## Material for this task

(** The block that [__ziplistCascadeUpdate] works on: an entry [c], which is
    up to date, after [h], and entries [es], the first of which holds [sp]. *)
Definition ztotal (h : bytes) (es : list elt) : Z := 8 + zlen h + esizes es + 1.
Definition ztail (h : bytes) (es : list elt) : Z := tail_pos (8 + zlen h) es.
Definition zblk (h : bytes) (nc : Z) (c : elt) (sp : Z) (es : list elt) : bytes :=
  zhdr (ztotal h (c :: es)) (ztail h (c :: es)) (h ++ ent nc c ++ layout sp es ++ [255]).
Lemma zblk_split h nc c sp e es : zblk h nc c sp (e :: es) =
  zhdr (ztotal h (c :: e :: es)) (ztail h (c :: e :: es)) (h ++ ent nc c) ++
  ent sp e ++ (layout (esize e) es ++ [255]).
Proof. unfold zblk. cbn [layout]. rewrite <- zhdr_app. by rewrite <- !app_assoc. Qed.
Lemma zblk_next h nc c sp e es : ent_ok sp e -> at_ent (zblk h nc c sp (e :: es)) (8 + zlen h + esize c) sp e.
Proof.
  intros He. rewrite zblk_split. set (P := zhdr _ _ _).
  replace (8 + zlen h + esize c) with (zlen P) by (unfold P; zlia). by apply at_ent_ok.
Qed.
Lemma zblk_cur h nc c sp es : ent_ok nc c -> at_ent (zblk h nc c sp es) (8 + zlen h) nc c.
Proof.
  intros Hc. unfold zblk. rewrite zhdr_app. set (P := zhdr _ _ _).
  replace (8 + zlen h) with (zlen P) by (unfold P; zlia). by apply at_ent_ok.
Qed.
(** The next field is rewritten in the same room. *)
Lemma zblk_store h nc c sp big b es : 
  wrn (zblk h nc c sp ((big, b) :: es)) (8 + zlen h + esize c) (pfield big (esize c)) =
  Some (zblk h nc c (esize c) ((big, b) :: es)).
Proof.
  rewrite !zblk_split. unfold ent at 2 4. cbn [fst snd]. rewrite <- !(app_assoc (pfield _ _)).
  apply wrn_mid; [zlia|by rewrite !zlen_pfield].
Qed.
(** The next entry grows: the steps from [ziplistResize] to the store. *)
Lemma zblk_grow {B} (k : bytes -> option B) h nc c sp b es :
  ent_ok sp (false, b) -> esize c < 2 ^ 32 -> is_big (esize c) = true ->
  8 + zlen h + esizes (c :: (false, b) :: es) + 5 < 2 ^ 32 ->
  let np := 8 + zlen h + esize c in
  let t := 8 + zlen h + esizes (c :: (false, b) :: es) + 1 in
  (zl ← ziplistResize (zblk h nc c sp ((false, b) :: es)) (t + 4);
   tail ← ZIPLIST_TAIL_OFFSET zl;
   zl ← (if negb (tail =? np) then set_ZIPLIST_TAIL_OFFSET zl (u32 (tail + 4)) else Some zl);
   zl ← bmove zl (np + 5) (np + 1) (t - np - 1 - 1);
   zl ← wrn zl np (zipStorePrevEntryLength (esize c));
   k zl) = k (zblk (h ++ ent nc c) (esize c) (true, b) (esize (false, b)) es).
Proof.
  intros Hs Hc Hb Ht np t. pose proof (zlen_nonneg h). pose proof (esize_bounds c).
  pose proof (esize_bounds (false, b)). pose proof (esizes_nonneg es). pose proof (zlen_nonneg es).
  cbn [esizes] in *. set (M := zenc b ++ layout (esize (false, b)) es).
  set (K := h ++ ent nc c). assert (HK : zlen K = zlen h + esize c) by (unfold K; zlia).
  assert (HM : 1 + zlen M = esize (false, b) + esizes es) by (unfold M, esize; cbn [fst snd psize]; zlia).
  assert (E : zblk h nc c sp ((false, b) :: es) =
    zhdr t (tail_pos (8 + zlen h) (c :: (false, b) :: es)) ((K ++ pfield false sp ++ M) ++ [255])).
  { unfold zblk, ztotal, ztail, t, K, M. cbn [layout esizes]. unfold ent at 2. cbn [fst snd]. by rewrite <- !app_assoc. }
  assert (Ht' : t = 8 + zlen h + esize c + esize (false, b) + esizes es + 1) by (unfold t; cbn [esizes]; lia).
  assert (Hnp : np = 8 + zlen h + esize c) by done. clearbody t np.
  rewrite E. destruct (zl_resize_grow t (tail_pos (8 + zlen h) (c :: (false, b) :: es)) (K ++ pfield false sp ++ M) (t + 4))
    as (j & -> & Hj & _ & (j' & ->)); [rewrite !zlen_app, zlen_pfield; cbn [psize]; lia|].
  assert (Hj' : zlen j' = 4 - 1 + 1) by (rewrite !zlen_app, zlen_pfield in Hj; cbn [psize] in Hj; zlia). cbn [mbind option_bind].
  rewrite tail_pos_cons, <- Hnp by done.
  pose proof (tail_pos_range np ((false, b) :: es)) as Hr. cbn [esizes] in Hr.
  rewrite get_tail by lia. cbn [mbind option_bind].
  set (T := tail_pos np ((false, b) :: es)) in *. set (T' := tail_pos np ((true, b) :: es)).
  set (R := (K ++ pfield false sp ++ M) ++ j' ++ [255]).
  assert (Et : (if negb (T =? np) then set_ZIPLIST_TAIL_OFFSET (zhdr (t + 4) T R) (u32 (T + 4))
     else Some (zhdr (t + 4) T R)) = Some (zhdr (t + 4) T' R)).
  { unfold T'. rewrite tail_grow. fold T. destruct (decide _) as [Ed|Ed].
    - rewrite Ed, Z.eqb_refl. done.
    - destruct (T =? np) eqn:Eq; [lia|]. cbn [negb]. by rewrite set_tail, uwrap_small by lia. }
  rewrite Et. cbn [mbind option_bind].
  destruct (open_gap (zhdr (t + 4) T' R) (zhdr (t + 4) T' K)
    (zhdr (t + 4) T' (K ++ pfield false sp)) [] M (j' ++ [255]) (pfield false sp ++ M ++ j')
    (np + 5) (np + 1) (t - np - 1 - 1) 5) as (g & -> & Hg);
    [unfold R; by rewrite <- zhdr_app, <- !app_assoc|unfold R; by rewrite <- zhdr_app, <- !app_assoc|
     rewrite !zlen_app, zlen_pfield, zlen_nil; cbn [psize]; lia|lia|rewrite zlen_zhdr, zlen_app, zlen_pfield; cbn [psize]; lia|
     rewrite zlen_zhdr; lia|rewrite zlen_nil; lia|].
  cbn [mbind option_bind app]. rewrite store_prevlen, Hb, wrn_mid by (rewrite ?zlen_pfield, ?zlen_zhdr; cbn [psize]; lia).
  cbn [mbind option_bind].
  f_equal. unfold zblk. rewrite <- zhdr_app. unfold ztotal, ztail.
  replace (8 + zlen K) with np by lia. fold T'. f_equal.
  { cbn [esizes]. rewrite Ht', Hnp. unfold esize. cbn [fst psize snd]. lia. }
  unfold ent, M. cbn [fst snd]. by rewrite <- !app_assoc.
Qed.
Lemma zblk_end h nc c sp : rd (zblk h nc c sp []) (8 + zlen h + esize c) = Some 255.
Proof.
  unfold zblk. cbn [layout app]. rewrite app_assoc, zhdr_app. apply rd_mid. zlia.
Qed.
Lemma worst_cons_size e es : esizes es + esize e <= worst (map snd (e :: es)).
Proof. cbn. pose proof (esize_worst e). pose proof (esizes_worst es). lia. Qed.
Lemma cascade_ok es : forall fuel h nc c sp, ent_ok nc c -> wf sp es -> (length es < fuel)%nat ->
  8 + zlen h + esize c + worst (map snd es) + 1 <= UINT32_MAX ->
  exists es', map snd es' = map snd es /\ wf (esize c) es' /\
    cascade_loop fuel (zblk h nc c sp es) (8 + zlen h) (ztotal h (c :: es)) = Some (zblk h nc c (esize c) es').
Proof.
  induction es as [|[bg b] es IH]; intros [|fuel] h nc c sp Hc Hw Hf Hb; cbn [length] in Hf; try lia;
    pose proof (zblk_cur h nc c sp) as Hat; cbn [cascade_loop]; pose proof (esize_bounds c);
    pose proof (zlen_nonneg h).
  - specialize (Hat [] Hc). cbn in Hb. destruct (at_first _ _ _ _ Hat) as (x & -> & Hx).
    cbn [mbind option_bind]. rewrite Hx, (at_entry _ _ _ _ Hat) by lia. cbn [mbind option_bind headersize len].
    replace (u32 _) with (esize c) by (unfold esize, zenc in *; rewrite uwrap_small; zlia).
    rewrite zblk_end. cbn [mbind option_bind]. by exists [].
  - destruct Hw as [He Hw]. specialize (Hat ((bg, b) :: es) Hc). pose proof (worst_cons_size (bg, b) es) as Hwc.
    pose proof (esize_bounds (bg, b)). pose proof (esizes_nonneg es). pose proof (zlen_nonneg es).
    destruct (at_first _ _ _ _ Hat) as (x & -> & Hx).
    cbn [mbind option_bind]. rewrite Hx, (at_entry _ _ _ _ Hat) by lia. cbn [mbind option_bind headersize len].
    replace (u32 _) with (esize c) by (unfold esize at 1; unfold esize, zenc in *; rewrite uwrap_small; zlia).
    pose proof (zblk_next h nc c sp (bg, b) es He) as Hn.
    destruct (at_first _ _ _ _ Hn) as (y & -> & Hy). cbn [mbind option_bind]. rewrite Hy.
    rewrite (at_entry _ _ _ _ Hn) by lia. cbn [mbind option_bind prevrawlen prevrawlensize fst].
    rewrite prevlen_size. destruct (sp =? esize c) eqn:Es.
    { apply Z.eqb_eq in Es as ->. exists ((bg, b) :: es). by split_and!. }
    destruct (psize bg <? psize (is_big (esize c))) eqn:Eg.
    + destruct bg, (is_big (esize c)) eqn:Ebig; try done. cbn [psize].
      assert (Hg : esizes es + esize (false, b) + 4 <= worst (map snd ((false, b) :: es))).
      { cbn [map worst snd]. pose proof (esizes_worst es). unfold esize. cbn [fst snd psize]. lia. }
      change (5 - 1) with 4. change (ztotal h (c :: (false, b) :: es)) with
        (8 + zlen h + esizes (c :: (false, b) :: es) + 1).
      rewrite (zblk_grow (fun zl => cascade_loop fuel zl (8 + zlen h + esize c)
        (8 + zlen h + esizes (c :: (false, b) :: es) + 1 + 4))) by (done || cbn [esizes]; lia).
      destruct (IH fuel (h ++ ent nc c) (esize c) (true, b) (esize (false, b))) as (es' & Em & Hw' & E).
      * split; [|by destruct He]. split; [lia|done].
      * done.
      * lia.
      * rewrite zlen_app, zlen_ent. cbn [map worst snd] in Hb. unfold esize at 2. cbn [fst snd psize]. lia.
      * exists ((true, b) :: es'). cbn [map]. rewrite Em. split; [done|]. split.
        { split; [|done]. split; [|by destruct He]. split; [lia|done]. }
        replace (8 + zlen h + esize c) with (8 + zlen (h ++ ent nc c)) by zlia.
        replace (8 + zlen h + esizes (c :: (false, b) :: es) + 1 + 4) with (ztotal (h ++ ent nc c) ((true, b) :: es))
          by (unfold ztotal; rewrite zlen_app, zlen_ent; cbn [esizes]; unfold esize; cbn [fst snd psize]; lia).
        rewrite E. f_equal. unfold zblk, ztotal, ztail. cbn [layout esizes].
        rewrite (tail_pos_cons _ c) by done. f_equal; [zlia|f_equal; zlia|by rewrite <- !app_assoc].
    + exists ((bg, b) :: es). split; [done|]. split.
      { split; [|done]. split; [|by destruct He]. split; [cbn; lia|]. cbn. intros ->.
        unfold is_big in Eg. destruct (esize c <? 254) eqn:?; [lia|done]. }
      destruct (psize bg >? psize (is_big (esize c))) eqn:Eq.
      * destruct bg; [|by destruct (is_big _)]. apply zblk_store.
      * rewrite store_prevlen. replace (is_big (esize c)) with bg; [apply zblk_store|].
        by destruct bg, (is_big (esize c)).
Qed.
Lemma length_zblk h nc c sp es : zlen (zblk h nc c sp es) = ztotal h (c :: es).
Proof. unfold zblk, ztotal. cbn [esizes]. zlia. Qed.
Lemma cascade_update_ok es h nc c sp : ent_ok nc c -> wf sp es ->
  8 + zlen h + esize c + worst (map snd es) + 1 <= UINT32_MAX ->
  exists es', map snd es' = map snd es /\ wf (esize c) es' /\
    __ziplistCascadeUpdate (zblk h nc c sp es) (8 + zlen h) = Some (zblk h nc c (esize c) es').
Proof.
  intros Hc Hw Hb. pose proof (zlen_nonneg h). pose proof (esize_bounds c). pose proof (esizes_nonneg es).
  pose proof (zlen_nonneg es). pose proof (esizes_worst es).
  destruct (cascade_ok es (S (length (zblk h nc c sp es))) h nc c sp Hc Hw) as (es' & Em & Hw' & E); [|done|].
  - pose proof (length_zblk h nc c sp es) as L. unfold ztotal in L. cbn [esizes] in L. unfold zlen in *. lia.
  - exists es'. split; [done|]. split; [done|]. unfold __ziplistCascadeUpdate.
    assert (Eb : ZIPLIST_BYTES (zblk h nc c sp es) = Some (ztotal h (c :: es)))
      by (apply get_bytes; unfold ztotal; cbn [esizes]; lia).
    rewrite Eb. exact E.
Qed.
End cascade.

## What to work on
Those lines of the records that contain the string "fuel" should be identified and copied.

## Response
Lemma cascade_ok es : forall fuel h nc c sp, ent_ok nc c -> wf sp es -> (length es < fuel)%nat ->
    cascade_loop fuel (zblk h nc c sp es) (8 + zlen h) (ztotal h (c :: es)) = Some (zblk h nc c (esize c) es').
  induction es as [|[bg b] es IH]; intros [|fuel] h nc c sp Hc Hw Hf Hb; cbn [length] in Hf; try lia;
      rewrite (zblk_grow (fun zl => cascade_loop fuel zl (8 + zlen h + esize c)
      destruct (IH fuel (h ++ ent nc c) (esize c) (true, b) (esize (false, b))) as (es' & Em & Hw' & E).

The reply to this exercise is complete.